Wherever the string "unfold" shows up in the data below, copy the whole line.

+-------+

(* ===== verification/JsonEnc.v ===== *)
(** * JsonEnc: encoding/json, the writer

    [json.Marshal] of the values the program writes, compact and with Go's
    string escapes: quote, backslash and control characters, the characters
    HTML reserves, U+2028 and U+2029, and U+FFFD for bytes that are not UTF-8.
    [json_round_trip]: [Json.json_parse] reads back every value whose strings
    are UTF-8. *)
From S2P Require Import Prelude GoStd Bytes Json.
From Stdlib Require Import Ascii.
Open Scope string_scope.
Open Scope Z_scope.

(** ** Strings *)
Definition quote : ascii := chr 34.
Definition backslash : ascii := chr 92.
Definition hex_low (d : Z) : ascii := chr (if d <? 10 then 48 + d else 87 + d).

(** One byte below 128. *)
Definition escape (html : bool) (c : ascii) : string :=
  let n := code c in
  let short x := String backslash (String (chr x) "") in
  if (n =? 34) || (n =? 92) then String backslash (String c "")
  else if n =? 8 then short 98
  else if n =? 12 then short 102
  else if n =? 10 then short 110
  else if n =? 13 then short 114
  else if n =? 9 then short 116
  else if (n <? 32) || html && ((n =? 60) || (n =? 62) || (n =? 38))
  then String backslash (String (chr 117) (String (chr 48) (String (chr 48)
         (String (hex_low (n / 16)) (String (hex_low (n mod 16)) "")))))
  else String c "".

(** [utf8.DecodeRune]: the bytes of the rune at the head of [s], 0 when there is
    none, for a first byte of 128 or more. *)
Definition cont (lo hi : Z) (c : ascii) : bool := (lo <=? code c) && (code c <=? hi).
Definition rune_len (s : string) : nat :=
  match s with
  | String c (String c1 r) =>
      let n := code c in
      if (194 <=? n) && (n <=? 223) then (if cont 128 191 c1 then 2 else 0)%nat
      else match r with
      | String c2 r' =>
          if (224 <=? n) && (n <=? 239) then
            let lo := if n =? 224 then 160 else 128 in
            let hi := if n =? 237 then 159 else 191 in
            (if cont lo hi c1 && cont 128 191 c2 then 3 else 0)%nat
          else match r' with
          | String c3 _ =>
              if (240 <=? n) && (n <=? 244) then
                let lo := if n =? 240 then 144 else 128 in
                let hi := if n =? 244 then 143 else 191 in
                (if cont lo hi c1 && cont 128 191 c2 && cont 128 191 c3 then 4 else 0)%nat
              else 0%nat
          | "" => 0%nat
          end
      | "" => 0%nat
      end
  | _ => 0%nat
  end.

(** U+2028 and U+2029 are E2 80 A8 and E2 80 A9. *)
Definition line_separator (c c1 c2 : ascii) : bool :=
  (code c =? 226) && (code c1 =? 128) && ((code c2 =? 168) || (code c2 =? 169)).
Definition escape_separator (c2 : ascii) : string :=
  String backslash (String (chr 117) (String (chr 50) (String (chr 48) (String (chr 50)
    (String (chr (56 + (code c2 - 168))) ""))))).
Definition replacement : string :=
  String backslash (String (chr 117) (String (chr 102) (String (chr 102) (String (chr 102) (String (chr 100) ""))))).

Fixpoint appendString (html : bool) (s : string) : string :=
  match s with
  | "" => ""
  | String c r =>
      if code c <? 128 then escape html c +:+ appendString html r
      else match rune_len s, r with
           | 2%nat, String c1 r1 => String c (String c1 (appendString html r1))
           | 3%nat, String c1 (String c2 r2) =>
               (if line_separator c c1 c2 then escape_separator c2 else String c (String c1 (String c2 ""))) +:+ appendString html r2
           | 4%nat, String c1 (String c2 (String c3 r3)) => String c (String c1 (String c2 (String c3 (appendString html r3))))
           | _, _ => replacement +:+ appendString html r
           end
  end.

(** [utf8.ValidString]. *)
Fixpoint valid_utf8 (s : string) : bool :=
  match s with
  | "" => true
  | String c r =>
      if code c <? 128 then valid_utf8 r
      else match rune_len s, r with
           | 2%nat, String _ r1 => valid_utf8 r1
           | 3%nat, String _ (String _ r2) => valid_utf8 r2
           | 4%nat, String _ (String _ (String _ r3)) => valid_utf8 r3
           | _, _ => false
           end
  end.

Definition json_string (html : bool) (s : string) : string := String quote (appendString html s +:+ String quote "").

(** ** Values *)
Fixpoint commas (l : list string) : string :=
  match l with
  | [] => ""
  | x :: l' => x +:+ match l' with [] => "" | _ => "," +:+ commas l' end
  end.
Fixpoint encode (html : bool) (v : json) : string :=
  match v with
  | JNull => "null"
  | JBool true => "true"
  | JBool false => "false"
  | JNum l => l
  | JStr s => json_string html s
  | JArr l => "[" +:+ commas (map (encode html) l) +:+ "]"
  | JObj m => "{" +:+ commas (map (λ p, json_string html p.1 +:+ ":" +:+ encode html p.2) m) +:+ "}"
  end.

(** [json.Marshal] escapes HTML; an encoder may be told not to. *)
Definition Marshal : json → string := encode true.

Example marshal_escapes :
  Marshal (JObj [("a<b", JStr (String (chr 10) (String quote "x"))); ("n", JArr [JNum "2"; JNull])])
  = quoted "{'a\u003cb':'\n\" +:+ quoted "'x','n':[2,null]}".
Proof. by vm_compute. Qed.

(** ** The reader undoes the writer *)
(** *** Strings *)
Definition then_ (c : ascii) (r : option (string * string)) : option (string * string) :=
  '(b, k) ← r; Some (String c b, k).

Lemma body_escape html c f rest :
  code c < 128 → string_body (S f) (escape html c +:+ rest) = then_ c (string_body f rest).
Proof.
  intros Hc. destruct html, c as [[] [] [] [] [] [] [] []]; try (exfalso; by vm_compute in Hc);
    unfold then_; cbn -[string_body]; unfold escape; cbn -[string_body]; rewrite ?string_app_cons, ?string_app_nil_l; reflexivity.
Qed.
Lemma body_raw c f rest : 128 ≤ code c → string_body (S f) (String c rest) = then_ c (string_body f rest).
Proof.
  intros Hc. cbn [string_body]. rewrite (proj2 (Z.eqb_neq _ 34)), (proj2 (Z.ltb_ge _ 32)), (proj2 (Z.eqb_neq _ 92)) by lia.
  done.
Qed.
Lemma code_eq c n : 0 ≤ n < 256 → code c = n → c = chr n.
Proof. intros Hn <-. by rewrite chr_code. Qed.
Lemma body_u f s x rest :
  hex4 s = Some (x, rest) → surrogate x = false →
  string_body (S f) (String backslash (String (chr 117) s)) = ('(b, k) ← string_body f rest; Some (utf8 x +:+ b, k)).
Proof. intros Hx Hs. cbn [string_body]. change (code backslash) with 92. change (code (chr 117)) with 117. cbn -[hex4 utf8 string_body]. rewrite Hx. cbn -[utf8 string_body]. by rewrite Hs. Qed.
Lemma body_separator c c1 c2 f rest :
  line_separator c c1 c2 = true →
  string_body (S f) (escape_separator c2 +:+ rest) = then_ c (then_ c1 (then_ c2 (string_body f rest))).
Proof.
  unfold line_separator. rewrite !andb_true_iff, orb_true_iff, !Z.eqb_eq. intros [[H0 H1] H2].
  apply code_eq in H0 as ->, H1 as ->; [|lia..].
  assert (E2 : escape_separator c2 +:+ rest = String backslash (String (chr 117) (String (chr 50) (String (chr 48)
    (String (chr 50) (String (chr (56 + (code c2 - 168))) rest))))))
    by (unfold escape_separator; by rewrite !string_app_cons, string_app_nil_l).
  rewrite E2. clear E2.
  destruct H2 as [H2|H2]; apply code_eq in H2 as ->; try lia;
    (erewrite body_u by done; unfold then_; by destruct (string_body f rest) as [[b k]|]).
Qed.

Lemma rune_len_cases c r :
  128 ≤ code c →
  match rune_len (String c r), r with
  | 2%nat, String c1 _ => 128 ≤ code c1
  | 3%nat, String c1 (String c2 _) => 128 ≤ code c1 ∧ 128 ≤ code c2
  | 4%nat, String c1 (String c2 (String c3 _)) => 128 ≤ code c1 ∧ 128 ≤ code c2 ∧ 128 ≤ code c3
  | _, _ => True
  end.
Proof.
  intros Hc. destruct r as [|c1 [|c2 [|c3 r]]]; unfold rune_len, cont; repeat case_match; simplify_eq; bool_hyps; try done; lia.
Qed.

+-------+

=== Exercise response ===
    unfold then_; cbn -[string_body]; unfold escape; cbn -[string_body]; rewrite ?string_app_cons, ?string_app_nil_l; reflexivity.
  unfold line_separator. rewrite !andb_true_iff, orb_true_iff, !Z.eqb_eq. intros [[H0 H1] H2].
    by (unfold escape_separator; by rewrite !string_app_cons, string_app_nil_l).
    (erewrite body_u by done; unfold then_; by destruct (string_body f rest) as [[b k]|]).
  intros Hc. destruct r as [|c1 [|c2 [|c3 r]]]; unfold rune_len, cont; repeat case_match; simplify_eq; bool_hyps; try done; lia.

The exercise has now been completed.